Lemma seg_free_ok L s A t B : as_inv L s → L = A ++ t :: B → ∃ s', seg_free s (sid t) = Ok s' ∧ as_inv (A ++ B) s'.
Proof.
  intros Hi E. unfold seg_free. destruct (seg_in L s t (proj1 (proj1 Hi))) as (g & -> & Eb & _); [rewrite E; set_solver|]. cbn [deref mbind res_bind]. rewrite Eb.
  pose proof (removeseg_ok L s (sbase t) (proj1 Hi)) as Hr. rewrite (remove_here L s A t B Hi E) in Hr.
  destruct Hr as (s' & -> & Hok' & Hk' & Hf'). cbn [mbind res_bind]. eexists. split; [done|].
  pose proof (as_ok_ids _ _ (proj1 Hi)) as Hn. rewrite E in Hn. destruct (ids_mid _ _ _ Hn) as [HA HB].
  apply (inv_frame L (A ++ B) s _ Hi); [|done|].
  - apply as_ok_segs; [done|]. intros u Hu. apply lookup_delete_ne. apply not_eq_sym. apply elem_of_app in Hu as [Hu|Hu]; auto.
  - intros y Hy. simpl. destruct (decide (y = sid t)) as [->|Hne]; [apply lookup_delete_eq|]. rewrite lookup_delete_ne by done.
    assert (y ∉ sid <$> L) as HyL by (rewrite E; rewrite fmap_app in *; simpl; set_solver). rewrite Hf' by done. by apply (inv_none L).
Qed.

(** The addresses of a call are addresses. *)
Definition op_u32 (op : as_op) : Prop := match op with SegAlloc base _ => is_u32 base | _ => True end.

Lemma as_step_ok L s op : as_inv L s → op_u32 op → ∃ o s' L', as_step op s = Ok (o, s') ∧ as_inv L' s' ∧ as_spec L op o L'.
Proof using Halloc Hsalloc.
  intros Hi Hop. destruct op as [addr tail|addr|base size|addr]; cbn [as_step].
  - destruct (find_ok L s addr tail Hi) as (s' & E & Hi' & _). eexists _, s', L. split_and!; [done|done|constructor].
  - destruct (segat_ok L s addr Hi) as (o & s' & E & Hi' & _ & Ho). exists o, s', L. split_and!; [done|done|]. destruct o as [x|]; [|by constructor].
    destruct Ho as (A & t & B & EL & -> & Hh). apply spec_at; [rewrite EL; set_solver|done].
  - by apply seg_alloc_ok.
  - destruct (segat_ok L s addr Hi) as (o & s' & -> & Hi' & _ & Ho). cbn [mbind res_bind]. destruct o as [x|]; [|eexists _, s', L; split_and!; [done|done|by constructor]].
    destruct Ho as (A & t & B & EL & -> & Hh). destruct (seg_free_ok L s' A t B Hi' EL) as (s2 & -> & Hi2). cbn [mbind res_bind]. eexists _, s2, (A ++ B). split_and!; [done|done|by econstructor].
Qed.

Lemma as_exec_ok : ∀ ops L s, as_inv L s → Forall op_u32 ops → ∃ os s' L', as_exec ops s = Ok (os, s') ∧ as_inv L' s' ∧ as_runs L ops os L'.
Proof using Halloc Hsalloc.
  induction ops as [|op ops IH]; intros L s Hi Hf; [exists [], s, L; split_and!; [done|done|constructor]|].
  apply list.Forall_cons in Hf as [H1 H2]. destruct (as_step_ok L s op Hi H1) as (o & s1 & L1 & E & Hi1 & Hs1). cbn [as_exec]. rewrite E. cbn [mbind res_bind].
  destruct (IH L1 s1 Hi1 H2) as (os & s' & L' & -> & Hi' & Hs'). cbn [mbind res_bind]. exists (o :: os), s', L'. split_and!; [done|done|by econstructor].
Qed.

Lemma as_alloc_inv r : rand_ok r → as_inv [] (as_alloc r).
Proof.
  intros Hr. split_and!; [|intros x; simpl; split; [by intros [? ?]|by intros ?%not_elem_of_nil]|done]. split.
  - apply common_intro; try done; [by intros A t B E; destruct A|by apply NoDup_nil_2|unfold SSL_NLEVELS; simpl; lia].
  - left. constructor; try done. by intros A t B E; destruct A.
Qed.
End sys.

******************************

Exercise instructions
Each line of the entries where the string "unfold" occurs should be shown.

Solution to the problem
  intros Hi E. unfold seg_free. destruct (seg_in L s t (proj1 (proj1 Hi))) as (g & -> & Eb & _); [rewrite E; set_solver|]. cbn [deref mbind res_bind]. rewrite Eb.
  - apply common_intro; try done; [by intros A t B E; destruct A|by apply NoDup_nil_2|unfold SSL_NLEVELS; simpl; lia].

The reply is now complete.